WORK TASK
Your job is to report every line of the entries that has "None".
+ + + + +
(* ===== verification/Prog.v ===== *)
(** * Prog: code that talks to the store, as trees of calls

    Leases, shard manifests and resizes coordinate through nothing but
    single calls on the compare-and-swap store, and other nodes act between
    any two of them.  A function that makes such calls is modelled as a
    tree: each node is one call, its children the possible replies.  The
    same tree is then executed by one handler (for results), against a
    store others meddle with (for interference), and step by step beside
    other trees (for interleavings). *)
From S2P Require Import Prelude Order Text Cas.

Inductive prog (E A : Type) : Type :=
  | Ret (r : res E A)
  (** The fuel of a retry loop ran out. *)
  | Stuck
  (** [store.get(key)] *)
  | Get (key : bytes) (k : res CasError (option (bytes * Version)) → prog E A)
  (** [store.put_if_match(key, data, expected)] *)
  | Put (key data : bytes) (expected : option Version) (k : res CasError Version → prog E A)
  (** The clock, in unix seconds, and [sleep] in milliseconds. *)
  | Now (k : Z → prog E A)
  | Sleep (ms : Z) (k : prog E A).
Arguments Ret {E A}. Arguments Stuck {E A}. Arguments Get {E A}. Arguments Put {E A}.
Arguments Now {E A}. Arguments Sleep {E A}.

(** [match p { ... }]: run [p], then look at its result, errors included. *)
Fixpoint handle {E F A B} (p : prog E A) (f : res E A → prog F B) : prog F B :=
  match p with
  | Ret r => f r
  | Stuck => Stuck
  | Get key k => Get key (λ r, handle (k r) f)
  | Put key data expected k => Put key data expected (λ r, handle (k r) f)
  | Now k => Now (λ t, handle (k t) f)
  | Sleep ms k => Sleep ms (handle k f)
  end.

(** [p?] *)
#[global] Instance prog_ret {E} : MRet (prog E) := λ A a, Ret (Ok a).
#[global] Instance prog_bind {E} : MBind (prog E) := λ A B f p,
  handle p (λ r, match r with Ok a => f a | Err e => Ret (Err e) | Panic => Ret Panic end).

(** [store.get(key)?] with the error converted. *)
Definition get_ {E} (wrap : CasError → E) (key : bytes) : prog E (option (bytes * Version)) :=
  Get key (λ r, Ret (map_err wrap r)).
(** [match store.put_if_absent(key, data)], the trait's default method. *)
Definition put_absent {E A} (key data : bytes) (k : res CasError Version → prog E A) : prog E A :=
  Put key data None
    (λ r, k match r with Err (Conflict key) => Err (AlreadyExists key) | other => other end).

(** ** Execution *)
(** What answers the calls. *)
Class Handler (W : Type) := {
  on_get : W → bytes → W * res CasError (option (bytes * Version));
  on_put : W → bytes → bytes → option Version → W * res CasError Version;
  on_now : W → W * Z;
  on_sleep : W → Z → W
}.

Section exec.
Context {W : Type} `{Handler W} {E A : Type}.
(** [None] when the fuel ran out. *)
Fixpoint exec (w : W) (p : prog E A) : W * option (res E A) :=
  match p with
  | Ret r => (w, Some r)
  | Stuck => (w, None)
  | Get key k => let '(w, r) := on_get w key in exec w (k r)
  | Put key data expected k => let '(w, r) := on_put w key data expected in exec w (k r)
  | Now k => let '(w, t) := on_now w in exec w (k t)
  | Sleep ms k => exec (on_sleep w ms) k
  end.
End exec.

Lemma exec_handle {W E F A B} `{Handler W} (w : W) (p : prog E A) (f : res E A → prog F B) :
  exec w (handle p f) =
  match exec w p with (w, Some r) => exec w (f r) | (w, None) => (w, None) end.
Proof.
  revert w. induction p as [r| |key k IH|key data expected k IH|k IH|ms k IH]; intros w; cbn; try done.
  - destruct (on_get w key). apply IH.
  - destruct (on_put w key data expected). apply IH.
  - destruct (on_now w). apply IH.
Qed.
Lemma exec_bind {W E A B} `{Handler W} (w : W) (p : prog E A) (f : A → prog E B) :
  exec w (p ≫= f) =
  match exec w p with
  | (w, Some (Ok a)) => exec w (f a)
  | (w, Some (Err e)) => (w, Some (Err e))
  | (w, Some Panic) => (w, Some Panic)
  | (w, None) => (w, None)
  end.
Proof.
  unfold mbind, prog_bind. rewrite exec_handle. by destruct (exec w p) as [? [[]|]].
Qed.

(** ** A store others write to *)
(** The store, the clock in milliseconds, and what the rest of the world
    does to the store before each of the coming calls. *)
Record world (S : Type) := mkWorld { w_store : S; w_ms : Z; w_env : list (S → S) }.
Arguments mkWorld {S}. Arguments w_store {S}. Arguments w_ms {S}. Arguments w_env {S}.
Definition meddle {S} (w : world S) : world S :=
  match w_env w with
  | [] => w
  | f :: env => mkWorld (f (w_store w)) (w_ms w) env
  end.
#[global] Instance world_handler {S} `{CasStore S} : Handler (world S) := {
  on_get w key := let w := meddle w in (w, cas_get (w_store w) key);
  on_put w key data expected :=
    let w := meddle w in
    let '(s, r) := put_if_match (w_store w) key data expected in
    (mkWorld s (w_ms w) (w_env w), r);
  on_now w := (w, w_ms w / 1000);
  on_sleep w ms := mkWorld (w_store w) (w_ms w + ms) (w_env w)
}.
(** Nobody else acts. *)
Definition alone {S} (s : S) (ms : Z) : world S := mkWorld s ms [].

(** ** One call at a time *)
Definition call {S E A} `{CasStore S} (s : S) (now : Z) (p : prog E A) : option (S * prog E A) :=
  match p with
  | Ret _ | Stuck => None
  | Get key k => Some (s, k (cas_get s key))
  | Put key data expected k =>
      let '(s, r) := put_if_match s key data expected in Some (s, k r)
  | Now k => Some (s, k now)
  | Sleep _ k => Some (s, k)
  end.

(** ** Calls on a lawful store *)
Section lawful.
Context {S : Type} `{CasOk S} {E A : Type}.
Implicit Types s : S.

Lemma exec_get s ms env key (k : _ → prog E A) :
  cas_inv (w_store (meddle (mkWorld s ms env))) →
  exec (mkWorld s ms env) (Get key k) =
  exec (meddle (mkWorld s ms env)) (k (Ok (cas_view (w_store (meddle (mkWorld s ms env))) key))).
Proof. intros I. cbn [exec on_get world_handler]. by rewrite cas_get_ok. Qed.

Lemma alone_get s ms key (k : _ → prog E A) :
  cas_inv s → exec (alone s ms) (Get key k) = exec (alone s ms) (k (Ok (cas_view s key))).
Proof. intros I. by apply exec_get. Qed.

(** A swap on the current version lands and changes one key. *)
Lemma alone_put s ms key data expected (k : _ → prog E A) :
  cas_inv s → expected = snd <$> cas_view s key →
  ∃ s' v, s' = (put_if_match s key data expected).1 ∧ cas_inv s' ∧ cas_view s' key = Some (data, v) ∧
    (∀ key', key' ≠ key → cas_view s' key' = cas_view s key') ∧
    exec (alone s ms) (Put key data expected k) = exec (alone s' ms) (k (Ok v)).
Proof.
  intros I Ex. pose proof (put_if_match_ok s key data expected I) as P.
  cbn [exec on_put world_handler alone meddle w_env w_store].
  destruct (put_if_match s key data expected) as [s' r].
  rewrite bool_decide_true in P by done. destruct P as (I' & v & -> & V & O). exists s', v. done.
Qed.
(** Any other is refused and changes nothing. *)
Lemma alone_put_conflict s ms key data expected (k : _ → prog E A) :
  cas_inv s → expected ≠ snd <$> cas_view s key →
  exec (alone s ms) (Put key data expected k) = exec (alone s ms) (k (Err (Conflict key))).
Proof.
  intros I Ex. pose proof (put_if_match_ok s key data expected I) as P.
  cbn [exec on_put world_handler alone meddle w_env w_store].
  destruct (put_if_match s key data expected) as [s' r].
  rewrite bool_decide_false in P by done. destruct P as (I' & -> & ->). done.
Qed.
End lawful.

(** ** Clocks *)
(** The clock reads whole seconds of a time that no call turns back and
    that [sleep] moves by what it was asked for, or more. *)
Class ClockOk (W : Type) `{Handler W} := {
  clock_ms : W → Z;
  clock_get : ∀ w key, clock_ms w ≤ clock_ms (on_get w key).1;
  clock_put : ∀ w key data expected, clock_ms w ≤ clock_ms (on_put w key data expected).1;
  clock_now : ∀ w, clock_ms w ≤ clock_ms (on_now w).1 ∧ (on_now w).2 = clock_ms (on_now w).1 / 1000;
  clock_sleep : ∀ w ms, 0 ≤ ms → clock_ms w + ms ≤ clock_ms (on_sleep w ms)
}.
#[global, refine] Instance world_clock {S} `{CasStore S} : ClockOk (world S) := { clock_ms := w_ms }.
Proof.
  - intros w key. cbn. unfold meddle. destruct (w_env w); cbn; lia.
  - intros w key data expected. cbn. destruct (put_if_match _ _ _ _). unfold meddle.
    destruct (w_env w); cbn; lia.
  - intros w. cbn. lia.
  - intros w ms Hm. cbn. lia.
Defined.

(** Trees that only read and write: they always return. *)
Fixpoint calm {E A} (p : prog E A) : Prop :=
  match p with
  | Ret _ => True
  | Stuck | Sleep _ _ => False
  | Get _ k => ∀ r, calm (k r)
  | Put _ _ _ k => ∀ r, calm (k r)
  | Now k => ∀ t, calm (k t)
  end.
Lemma calm_handle {E F A B} (p : prog E A) (f : res E A → prog F B) :
  calm p → (∀ r, calm (f r)) → calm (handle p f).
Proof. induction p; cbn; eauto. Qed.
Lemma calm_bind {E A B} (p : prog E A) (f : A → prog E B) :
  calm p → (∀ a, calm (f a)) → calm (p ≫= f).
Proof. intros Cp Cf. apply calm_handle; [done|]. by intros []. Qed.
Lemma calm_exec {W E A} `{ClockOk W} (p : prog E A) w :
  calm p → ∃ w' r, exec w p = (w', Some r) ∧ clock_ms w ≤ clock_ms w'.
Proof.
  revert w. induction p as [r| |key k IH|key data expected k IH|k IH|ms k IH]; intros w C; cbn in *.
  - by exists w, r.
  - done.
  - pose proof (clock_get w key) as L. destruct (on_get w key) as [w1 r1].
    destruct (IH r1 w1 (C r1)) as (w' & r & E1 & L'). exists w', r. split; [done|]. cbn in L. lia.
  - pose proof (clock_put w key data expected) as L. destruct (on_put w key data expected) as [w1 r1].
    destruct (IH r1 w1 (C r1)) as (w' & r & E1 & L'). exists w', r. split; [done|]. cbn in L. lia.
  - pose proof (clock_now w) as [L _]. destruct (on_now w) as [w1 r1].
    destruct (IH r1 w1 (C r1)) as (w' & r & E1 & L'). exists w', r. split; [done|]. cbn in L. lia.
  - done.
Qed.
+ + + + +
COMPLETED TASK
  Put key data None
(** [None] when the fuel ran out. *)
  | Stuck => (w, None)
  match exec w p with (w, Some r) => exec w (f r) | (w, None) => (w, None) end.
  | (w, None) => (w, None)
  | Ret _ | Stuck => None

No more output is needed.